The door was opened by one of the maid-servants, and John Brown, with his fine flaming physiognomy, strode manfully into the hall. The girl, with the open door still in her hand, stared after him with surprise.—"Shut the door, young woman!" said the peremptory John Brown, "shut the door, young woman, and show me up to the missis." "My mistress, Sir!" said the astonished girl;—"it's impossible—she is not up." "Aye, that won't do for me," replied John Brown, "I must, and I will see her directly—so show me up stairs!" The girl became alarmed, and called her fellow-servant; whilst John Brown continued marching about the hall, wiping the dewy moisture from his blushing brows, and vociferating aloud, "You baggages! you know all about it! But I won't be gammoned!—you know the missis is in bed with Lieutenant H.! But I'll have him out in spite of you!"

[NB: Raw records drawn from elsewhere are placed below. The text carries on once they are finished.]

(** * scripts/ddg_search.py: the DuckDuckGo search script

    A shallow embedding of the 47-line script and the properties its
    specification states about it.

    Conventions of the embedding.
    - Python text ([str]) is a [string] holding its UTF-8 encoding: the
      bytes [sys.argv] is decoded from and [print] writes to standard
      output.
    - Python values are the values of [pyval]: the JSON-like ones and
      the objects [json.dumps] has no encoding for.  A [dict] keeps its
      insertion order, which [json.dumps] follows.
    - The interpreter is CPython 3.11: conversions between integers and
      decimal numerals stop at 4300 digits, and the decimal digits and the
      blanks [int] accepts are those of Unicode 14.
    - Standard output is a setting of the process: [main_on] runs the
      script on any, [main] on one that takes every text (UTF-8, open).
    - An exception is what a handler can tell about it: whether it is an
      instance of [Exception] (what [except Exception] tests) and its
      [str(e)]; and how the interpreter ends when nothing handles it.
    - The search library is an explicit value of type [DDGS]: what
      [DDGS()], [ddgs.text(query, max_results=n)] and the release of the
      session do.  A session is assumed never to swallow an exception
      passing through its [__exit__] (the library's returns [None]). *)

From Stdlib Require Import String Ascii List ZArith Lia Bool DecimalString.
From Stdlib Require Import DecimalPos.
Import ListNotations.

Local Open Scope string_scope.
Local Open Scope list_scope.
Local Open Scope Z_scope.

(** ** Text *)

Module Text.

(** Characters that cannot be written inside a literal. *)
Definition dquote : ascii := "034"%char.
Definition backslash : ascii := "092"%char.
Definition newline : ascii := "010"%char.

Definition chr (c : ascii) : string := String c EmptyString.

(** A text between double quotes. *)
Definition quoted (s : string) : string :=
  (chr dquote ++ s ++ chr dquote)%string.

Definition code (c : ascii) : N := N_of_ascii c.

Definition hex_digit (n : N) : ascii :=
  if (n <? 10)%N then ascii_of_N (48 + n) else ascii_of_N (87 + n).

(** ['{0:02x}'.format(n)] and ['{0:04x}'.format(n)], for [n] that fits. *)
Definition hex2 (n : N) : string :=
  String (hex_digit (N.land (N.shiftr n 4) 15))
    (String (hex_digit (N.land n 15)) EmptyString).

Definition hex4 (n : N) : string :=
  (hex2 (N.land (N.shiftr n 8) 255) ++ hex2 (N.land n 255))%string.

(** [str(n)] for an integer. *)
Definition str_of_int (z : Z) : string := NilZero.string_of_int (Z.to_int z).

At length the two girls together prevailed upon him to moderate his choler a little, and write a note to their mistress. They furnished him with pen, ink, and paper, and he set about it lustily; but he wrote and wrote, and could write nothing to his mind. He threw his coat off, and tried again; but still it would not do. Then he recollected that he had been bled the day before, and that the bandage might possibly impede the flow of his thoughts as well as the motion of his pen. Up goes his shirt sleeve in an instant; and stretching out his brawny arm, he ordered the girls to unloose the bandage; but by this time they had no doubt that honest John Brown was neither more nor less than a madman, and one of them slipped out of door and requested Mr. N., the churchwarden, who resided immediately opposite, to come to him. The churchwarden came, just as John Brown had managed to unroll the bandage from his arm himself, and was taking pen in hand to have another try at writing. He demanded John Brown's business there, and John Brown told him all about it without bating an inch. When he had done, the churchwarden told him he was either mad, or was labouring under some gross mistake. John Brown was doubly fired at this—his countenance, from a glowing red, became of a mahogany tint, and he manifested symptoms of kicking up a row. But the churchwarden was not to be frightened by "the blustering of a turkey-cock;" and so, quietly grasping John Brown by the arm, he "walked him out of the house;" and walked him, and walked him along the street, till he had walked him into the office of the lady's solicitor, in order that he might be dealt with according to law for his strange intrusion into her house. But the solicitor happened to be from home, and John Brown was suffered to go at large; whereupon he repaired to the nearest tavern, took a bumper of brandy and water to reconglomerate his faculties, and then applied at this office for a warrant against the churchwarden,—who, as he said, had dared to walk him out of one house into another.
The magistrate having heard the business from beginning to end, with great patience, dismissed the warrant, and told John Brown he might think himself well off that it was no worse.
This is the end of John Brown's adventures, as far as we are acquainted with them.